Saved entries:
+ + + +

Definition with_keypairs (p : Provider) (k : obj (list jsstring)) : Provider :=
  {| _soundHint := _soundHint p; _syntaxMsg := _syntaxMsg p; _keywords := _keywords p;
     _metatags := _metatags p; _keypairs := k; _steps := _steps p;
     _elements := _elements p; _variables := _variables p;
     _errorLinks := _errorLinks p; _imports := _imports p;
     _matcher := _matcher p; tokenizer := tokenizer p |}.

Definition with_steps (p : Provider) (s : obj Step) : Provider :=
  {| _soundHint := _soundHint p; _syntaxMsg := _syntaxMsg p; _keywords := _keywords p;
     _metatags := _metatags p; _keypairs := _keypairs p; _steps := s;
     _elements := _elements p; _variables := _variables p;
     _errorLinks := _errorLinks p; _imports := _imports p;
     _matcher := _matcher p; tokenizer := tokenizer p |}.

Definition with_elements (p : Provider) (e : obj JSON) : Provider :=
  {| _soundHint := _soundHint p; _syntaxMsg := _syntaxMsg p; _keywords := _keywords p;
     _metatags := _metatags p; _keypairs := _keypairs p; _steps := _steps p;
     _elements := e; _variables := _variables p;
     _errorLinks := _errorLinks p; _imports := _imports p;
     _matcher := _matcher p; tokenizer := tokenizer p |}.

Definition with_variables (p : Provider) (v : obj Variable_) : Provider :=
  {| _soundHint := _soundHint p; _syntaxMsg := _syntaxMsg p; _keywords := _keywords p;
     _metatags := _metatags p; _keypairs := _keypairs p; _steps := _steps p;
     _elements := _elements p; _variables := v;
     _errorLinks := _errorLinks p; _imports := _imports p;
     _matcher := _matcher p; tokenizer := tokenizer p |}.

Definition with_matcher (p : Provider) (m : option KeywordMatcher) : Provider :=
  {| _soundHint := _soundHint p; _syntaxMsg := _syntaxMsg p; _keywords := _keywords p;
     _metatags := _metatags p; _keypairs := _keypairs p; _steps := _steps p;
     _elements := _elements p; _variables := _variables p;
     _errorLinks := _errorLinks p; _imports := _imports p;
     _matcher := m; tokenizer := tokenizer p |}.

Definition with_syntaxMsg (p : Provider) (m : jsstring) : Provider :=
  {| _soundHint := _soundHint p; _syntaxMsg := m; _keywords := _keywords p;
     _metatags := _metatags p; _keypairs := _keypairs p; _steps := _steps p;
     _elements := _elements p; _variables := _variables p;
     _errorLinks := _errorLinks p; _imports := _imports p;
     _matcher := _matcher p; tokenizer := tokenizer p |}.

Definition with_errorLinks (p : Provider) (l : list JSON) : Provider :=
  {| _soundHint := _soundHint p; _syntaxMsg := _syntaxMsg p; _keywords := _keywords p;
     _metatags := _metatags p; _keypairs := _keypairs p; _steps := _steps p;
     _elements := _elements p; _variables := _variables p;
     _errorLinks := l; _imports := _imports p;
     _matcher := _matcher p; tokenizer := tokenizer p |}.

Definition with_soundHint (p : Provider) (h : jsstring) : Provider :=
  {| _soundHint := h; _syntaxMsg := _syntaxMsg p; _keywords := _keywords p;
     _metatags := _metatags p; _keypairs := _keypairs p; _steps := _steps p;
     _elements := _elements p; _variables := _variables p;
     _errorLinks := _errorLinks p; _imports := _imports p;
     _matcher := _matcher p; tokenizer := tokenizer p |}.

(** [initTokenizer]: the language is compiled again and a new
    tokenization support replaces the old one; the vocabulary is only
    read. *)
Definition initTokenizer (p : Provider) : Provider :=
  {| _soundHint := _soundHint p; _syntaxMsg := _syntaxMsg p; _keywords := _keywords p;
     _metatags := _metatags p; _keypairs := _keypairs p; _steps := _steps p;
     _elements := _elements p; _variables := _variables p;
     _errorLinks := _errorLinks p; _imports := _imports p;
     _matcher := _matcher p; tokenizer := S (tokenizer p) |}.

(* ------------------------------------------------------------------ *)
(** *** Regular expressions of the provider

    In the comments [\x22] stands for the double quote, and a pattern
    is broken by a blank between a star and a closing parenthesis. *)

Definition c_quote : N := 34.      (* [\x22] *)
Definition c_apos : N := 39.       (* ['] *)
Definition c_backslash : N := 92.
Definition c_lt : N := 60.
Definition c_gt : N := 62.
Definition c_hash : N := 35.
Definition c_pipe : N := 124.
Definition c_slash : N := 47.
Definition c_at : N := 64.
Definition c_star : N := 42.
Definition c_dollar : N := 36.
Definition c_eq : N := 61.

Definition one_of (l : list N) (c : N) : bool := existsb (N.eqb c) l.

(** [\x22[^\x22\\]*(?:\\.[^\x22\\]* )*\x22] for the quote [q] *)
Definition quoted_re (q : N) : re :=
  Seqs [Lit q; Star (Not (one_of [q; c_backslash]));
        Star (Seqs [Lit c_backslash; Chr is_dot; Star (Not (one_of [q; c_backslash]))]);
        Lit q].

(** [/\x22[^\x22\\]*(?:\\.[^\x22\\]* )*\x22|'[^'\\]*(?:\\.[^'\\]* )*'|<[^>]*>|[A-zА-яЁё]+|[^A-zА-яЁё\s]+/g] *)
Definition splitWords_re : re :=
  Alts [ quoted_re c_quote;
         quoted_re c_apos;
         Seqs [Lit c_lt; Star (Not (one_of [c_gt])); Lit c_gt];
         Plus (Chr is_letter);
         Plus (Not (fun c => is_letter c || is_space c)%bool) ].

(** [/^[\s]*[#|//]/]: the class holds the three characters [#], [|]
    and [/]. *)
Definition comment_class_re : re :=
  Seqs [Bol; Star (Chr is_space); Chr (one_of [c_hash; c_pipe; c_slash; c_slash])].

(** [/^[A-zА-яЁё]+$/] *)
Definition word_re : re := Seqs [Bol; Plus (Chr is_letter); Eol].

(** [/^\x22[^\x22]*\x22$|^'[^']*'$|^<[^<]*>$/] *)
Definition param_re : re :=
  Alts [ Seqs [Bol; Lit c_quote; Star (Not (one_of [c_quote])); Lit c_quote; Eol];
         Seqs [Bol; Lit c_apos; Star (Not (one_of [c_apos])); Lit c_apos; Eol];
         Seqs [Bol; Lit c_lt; Star (Not (one_of [c_lt])); Lit c_gt; Eol] ].

(** [/^[\x22'](.* )[\x22']$/] *)
Definition trimQuotes_re : re :=
  Seqs [Bol; Chr (one_of [c_quote; c_apos]); Grp 1 (Star (Chr is_dot));
        Chr (one_of [c_quote; c_apos]); Eol].
(** * PII tagging engine and policy engine: a shallow embedding

    The development follows [src/tagging_engine.py] (column classifier and
    dataframe scanner) and [src/policy_engine.py] (policy evaluator).

    Text is modelled on [string] (a sequence of 8-bit characters); the
    character classes of Python's [re] and [str.lower] are modelled on their
    ASCII range.  Python sets are [gset string]; [sorted] is a merge sort for
    the code-point order of strings. *)

From Stdlib Require Import Ascii String.
From stdpp Require Import base decidable list strings gmap sorting.

Local Open Scope string_scope.
Local Open Scope list_scope.

#[local] Set Warnings "-clear-no-such-hyp".

(** ** Python string primitives *)

Module PyStr.

(** [s.split(sep)] for a one-character separator: never the empty list. *)
Fixpoint split (sep : ascii) (s : string) : list string :=
  match s with
  | EmptyString => [ EmptyString ]
  | String c s' =>
      if Ascii.eqb c sep then EmptyString :: split sep s'
      else match split sep s' with
           | [] => [ String c EmptyString ]
           | w :: ws => String c w :: ws
           end
  end.

(** [sep.join(parts)]. *)
Definition join (sep : string) (parts : list string) : string :=
  String.concat sep parts.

+ + + +

Required work:
Print only the lines from the top of the data above down to the line holding "k; _steps := _steps p;", inclusive.

Solution for this exercise:
Definition with_keypairs (p : Provider) (k : obj (list jsstring)) : Provider :=
  {| _soundHint := _soundHint p; _syntaxMsg := _syntaxMsg p; _keywords := _keywords p;
     _metatags := _metatags p; _keypairs := k; _steps := _steps p;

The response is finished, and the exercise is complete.